Толик притих. Он знал: когда Айзек говорит таким спокойным, проникновенным тоном - жди беды.

Они вместе и основали группу «Лаймон», четыре года назад. Начинали с клубов-рыгаловок, наполненных малолетками, и постепенно доросли до «чеса». Постепенно развивались и...

Айзек их всегда заводил. «Нужно работать, работать... репетируем!». Айзек искал студии, залы для репетиций, решал траблы с жильем и людьми, недовольными соседством с панк-рокерами. Он продвигал, тащил группу за уши из дерьма, находил связи, вел переговоры... Он - мозг и одновременно сердце группы.

Толик с Фазой и шагу ступить не могли бы сами, а если и попробовали бы, то сразу поняли: дело зряшное. Айзек всегда выбирал наилучший, кратчайший путь.

Плюс, ему способствовала неимоверная удача. Не затеряться в толпе говнорокеров, не спиться и не слететь с копыт от наркоты, записать неплохой альбом и продать его, что самое главное - может не всякий.

Он писал тексты, простые, но не лишенные смысла. Он отлично пел и виртуозно играл на гитаре, гораздо лучше Толика.

- Теперь всему конец, - озвучил Айзек мысли, мелькавшие в глазах Толика. И улыбнулся так, что Толик на мгновение подумал, что это очередная фишка Айзека, вроде того пиар-хода, в соцсети «разбей свой инструмент». Цепочка получилась вроде той акции, с обливанием ледяной водой. - Я думаю, что мы можем попробовать.

- Попробовать что? - спросил Толик и плюхнулся на диван. Квартиру уже пропитал вязкий, сладковатый дух и от него свербело в носу. Айзек выпустил дым сквозь ноздри.

- Видишь тот джип? Нам нужно попасть туда.

- Изя... Айзек... Как же мы его заведем?

- О, - Айзек усмехнулся. - Я думал, ты скажешь, что воровать нехорошо! Растешь. Я наблюдал за водителем. И за той девкой, в юбке и лифчике. Пока ты мылся, я наблюдал за ними. Видишь там пятна? Подойди сюда, посмотри. Да не дрожи ты, как баба, в самом деле.

Толик подошел к окну. Двор-колодец. Красно-зелено-желтые качели, горка блестит. Все новенькое, недавно поставили, но жители пока еще не отучили своих собачек гадить в песочницу. Машины, машины.

Прямо на выезде со двора - «Лендровер». Черный, сплошь тонированный, «кенгурятник» мерцает хромом.

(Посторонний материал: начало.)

Lemma run_chains_cons_inv (E : env) (c : chain) (cs : list chain)
    (req req' : request) (errs : list verror) :
  run_chains E (c :: cs) req = Ok (req', errs) ->
  exists req1 e1 e2,
    run_chain E c req = Ok (req1, e1) /\
    run_chains E cs req1 = Ok (req', e2) /\
    errs = e1 ++ e2.
Proof.
  simpl.
  destruct (run_chain E c req) as [[req1 e1]|x]; simpl; [|discriminate].
  destruct (run_chains E cs req1) as [[req2 e2]|x] eqn:H2; simpl; [|discriminate].
  intros H. injection H as <- <-. exists req1, e1, e2. auto.
Qed.









(** A chain does not stop at its first failure: a title that is not a
    string and whose text is too short is reported twice. *)
Example title_reported_twice :
  chain_errors sample_env
    (body_field "title" Required [IsString; Trim; IsLength 2 120])
    (sample_request None "" [("title", VNumber (Int 5))] None)
  = [VError (VNumber (Int 5)) "Invalid value" "title" LBody;
     VError (VString "5") "Invalid value" "title" LBody].
Proof. reflexivity. Qed.



(** A create with no title: the record of the missing title is sent
    without the key [value]; past [trim], the value is the empty string. *)
Example missing_field_sent :
  map keys (map wire (errors_of (fst (post_project sample_env
     (sample_request (Some "Bearer admin-token") ""
        [("description", VString "A long description")] None) sample_world))))
  = [["type"; "msg"; "path"; "location"];
     ["type"; "value"; "msg"; "path"; "location"]].
Proof. reflexivity. Qed.

(** A request with a title that is too short and a [tech] on which the
    sanitizer throws is answered 500, with none of its violations. *)
Example sanitizer_throws :
  post_project sample_env
    (sample_request (Some "Bearer admin-token") ""
       [("title", VString "x");
        ("tech", VArray [VObject [("toString", VNumber (Int 1))]])] None)
    sample_world
  = (Response 500 (message "Cannot convert object to primitive value"),
     sample_world).
Proof. reflexivity. Qed.



(** ** Base64 *)

(** The test vectors of RFC 4648. *)
Example base64_vectors :
  map base64 [[]; [x66]; [x66; x6f]; [x66; x6f; x6f]; [x66; x6f; x6f; x62];
              [x66; x6f; x6f; x62; x61]; [x66; x6f; x6f; x62; x61; x72]]
  = [""; "Zg=="; "Zm8="; "Zm9v"; "Zm9vYg=="; "Zm9vYmE="; "Zm9vYmFy"].
Proof. reflexivity. Qed.

Lemma b64_value_digit (k : N) : (k < 64)%N -> b64_value (b64_digit k) = Some k.
Proof.
  intros H. destruct k as [|p]; [reflexivity|].
  do 6 (destruct p as [p|p|]; try reflexivity);
    exfalso; revert H; clear; intros H; lia.
Qed.

Lemma lor_shiftl_low (d c k : N) :
  (c < 2 ^ k)%N -> N.lor (N.shiftl d k) c = (d * 2 ^ k + c)%N.
Proof.
  intros Hc.
  assert (Hland : N.land (N.shiftl d k) c = 0%N).
  { apply N.bits_inj. intros i. rewrite N.land_spec, N.bits_0.
    destruct (N.lt_ge_cases i k) as [Hi | Hi].
    - now rewrite N.shiftl_spec_low.
    - replace c with (c mod 2 ^ k)%N by now apply N.mod_small.
      rewrite N.mod_pow2_bits_high by exact Hi. apply andb_false_r. }
  rewrite <- N.lxor_lor by exact Hland.
  rewrite <- N.add_nocarry_lxor by exact Hland.
  now rewrite N.shiftl_mul_pow2.
Qed.

Lemma byte_bound (b : byte) : (Byte.to_N b < 256)%N.
Proof. pose proof (Byte.to_N_bounded b). lia. Qed.

Lemma sextet_value (n shift : N) :
  sextet n shift = b64_digit ((n / 2 ^ shift) mod 64).
Proof.
  unfold sextet. change 63%N with (N.ones 6).
  now rewrite N.land_ones, N.shiftr_div_pow2.
Qed.

Lemma block3 (a b c : N) :
  (a < 256)%N -> (b < 256)%N -> (c < 256)%N ->
  let n := N.lor (N.lor (N.shiftl a 16) (N.shiftl b 8)) c in
  n = (a * 65536 + b * 256 + c)%N.
Proof.
  intros Ha Hb Hc n. subst n.
  replace (N.shiftl a 16) with (N.shiftl (N.shiftl a 8) 8)
    by (rewrite N.shiftl_shiftl; reflexivity).
  rewrite <- N.shiftl_lor.
  rewrite (lor_shiftl_low a b 8) by exact Hb.
  rewrite lor_shiftl_low by exact Hc.
  change (2 ^ 8)%N with 256%N. lia.
Qed.

Lemma octets_bytes (l : list byte) : octets (map Byte.to_N l) = Some l.
Proof.
  induction l as [|b rest IH]; [reflexivity|].
  cbn [map octets fold_right]. fold (octets (map Byte.to_N rest)).
  now rewrite Byte.of_to_N, IH.
Qed.

(** Decoding what [base64] wrote gives the bytes back. *)
Lemma b64_decode_base64 (bs : list byte) : b64_decode (base64 bs) = Some bs.
Proof.
  induction bs as [|a|a b|a b c rest IH] using by_three.
  - reflexivity.
  - pose proof (byte_bound a) as Ha.
    cbn [base64]. rewrite !sextet_value. cbn [b64_decode].
    rewrite N.shiftl_mul_pow2.
    rewrite !b64_value_digit by (apply N.mod_lt; discriminate).
    change (b64_value "=") with (@None N). cbn [is_pad Ascii.eqb Bool.eqb andb].
    change (2 ^ 16)%N with 65536%N. change (2 ^ 18)%N with 262144%N.
    change (2 ^ 12)%N with 4096%N.
    replace ((Byte.to_N a * 65536 / 4096) mod 64 mod 16 =? 0)%N with true
      by (symmetry; apply N.eqb_eq; arith).
    replace ((Byte.to_N a * 65536 / 262144) mod 64 * 4
             + (Byte.to_N a * 65536 / 4096) mod 64 / 16)%N
      with (Byte.to_N a) by arith.
    apply (octets_bytes [a]).
  - pose proof (byte_bound a) as Ha. pose proof (byte_bound b) as Hb.
    cbn [base64]. rewrite !sextet_value. cbn [b64_decode].
    replace (N.lor (N.shiftl (Byte.to_N a) 16) (N.shiftl (Byte.to_N b) 8))
      with (Byte.to_N a * 65536 + Byte.to_N b * 256)%N
      by (rewrite <- (N.add_0_r (_ + _)), <- (block3 _ _ 0%N Ha Hb eq_refl);
          now rewrite N.lor_0_r).
    rewrite !b64_value_digit by (apply N.mod_lt; discriminate).
    change (b64_value "=") with (@None N). cbn [is_pad Ascii.eqb Bool.eqb andb].
    change (2 ^ 6)%N with 64%N. change (2 ^ 18)%N with 262144%N.
    change (2 ^ 12)%N with 4096%N.
    set (n := (Byte.to_N a * 65536 + Byte.to_N b * 256)%N).
    replace ((n / 64) mod 64 mod 4 =? 0)%N with true
      by (symmetry; apply N.eqb_eq; subst n; arith).
    replace ((n / 262144) mod 64 * 4 + (n / 4096) mod 64 / 16)%N
      with (Byte.to_N a) by (subst n; arith).
    replace ((n / 4096) mod 64 mod 16 * 16 + (n / 64) mod 64 / 4)%N
      with (Byte.to_N b) by (subst n; arith).
    apply (octets_bytes [a; b]).
  - pose proof (byte_bound a) as Ha. pose proof (byte_bound b) as Hb.
    pose proof (byte_bound c) as Hc.
    cbn [base64]. rewrite !sextet_value. cbn [b64_decode].
    rewrite (block3 _ _ _ Ha Hb Hc).
    rewrite !b64_value_digit by (apply N.mod_lt; discriminate).
    rewrite IH.
    change (2 ^ 6)%N with 64%N. change (2 ^ 18)%N with 262144%N.
    change (2 ^ 12)%N with 4096%N. change (2 ^ 0)%N with 1%N.
    set (n := (Byte.to_N a * 65536 + Byte.to_N b * 256 + Byte.to_N c)%N).
    replace ((n / 262144) mod 64 * 4 + (n / 4096) mod 64 / 16)%N
      with (Byte.to_N a) by (subst n; arith).
    replace ((n / 4096) mod 64 mod 16 * 16 + (n / 64) mod 64 / 4)%N
      with (Byte.to_N b) by (subst n; arith).
    replace ((n / 64) mod 64 mod 4 * 64 + (n / 1) mod 64)%N
      with (Byte.to_N c) by (subst n; arith).
    pose proof (octets_bytes [a; b; c]) as Ho. cbn [map] in Ho.
    rewrite Ho. reflexivity.
Qed.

Толик всегда недоумевал, зачем мужики покупают себе эдакие троллейбусы. За те же деньги можно взять седан бизнес-класса или спортягу какую-нибудь.

Возле заднего колеса красное пятно, выглядывает лакированный туфель. А самого хозяина не видно.

- Айзек, как же мы... Ну скажи хотя бы, что происходит.

- Не знаю, - ответил он и стряхнул пепел в грязную кружку. - Но о трупах теперь можешь не волноваться.

- Сколько мы уже... здесь? И зачем сидим тут так долго? Может... - Толик облизнул губы, глядя в окно.

Айзек затянулся. Оранжевый огонек сожрал порцию бумаги с табаком. Крики стихли, и как понял Айзек, первая волна прошла. Они действительно, могут сидеть здесь хоть до второго пришествия, но отчаянно хочется жрать, а в холодильнике хоть шаром покати.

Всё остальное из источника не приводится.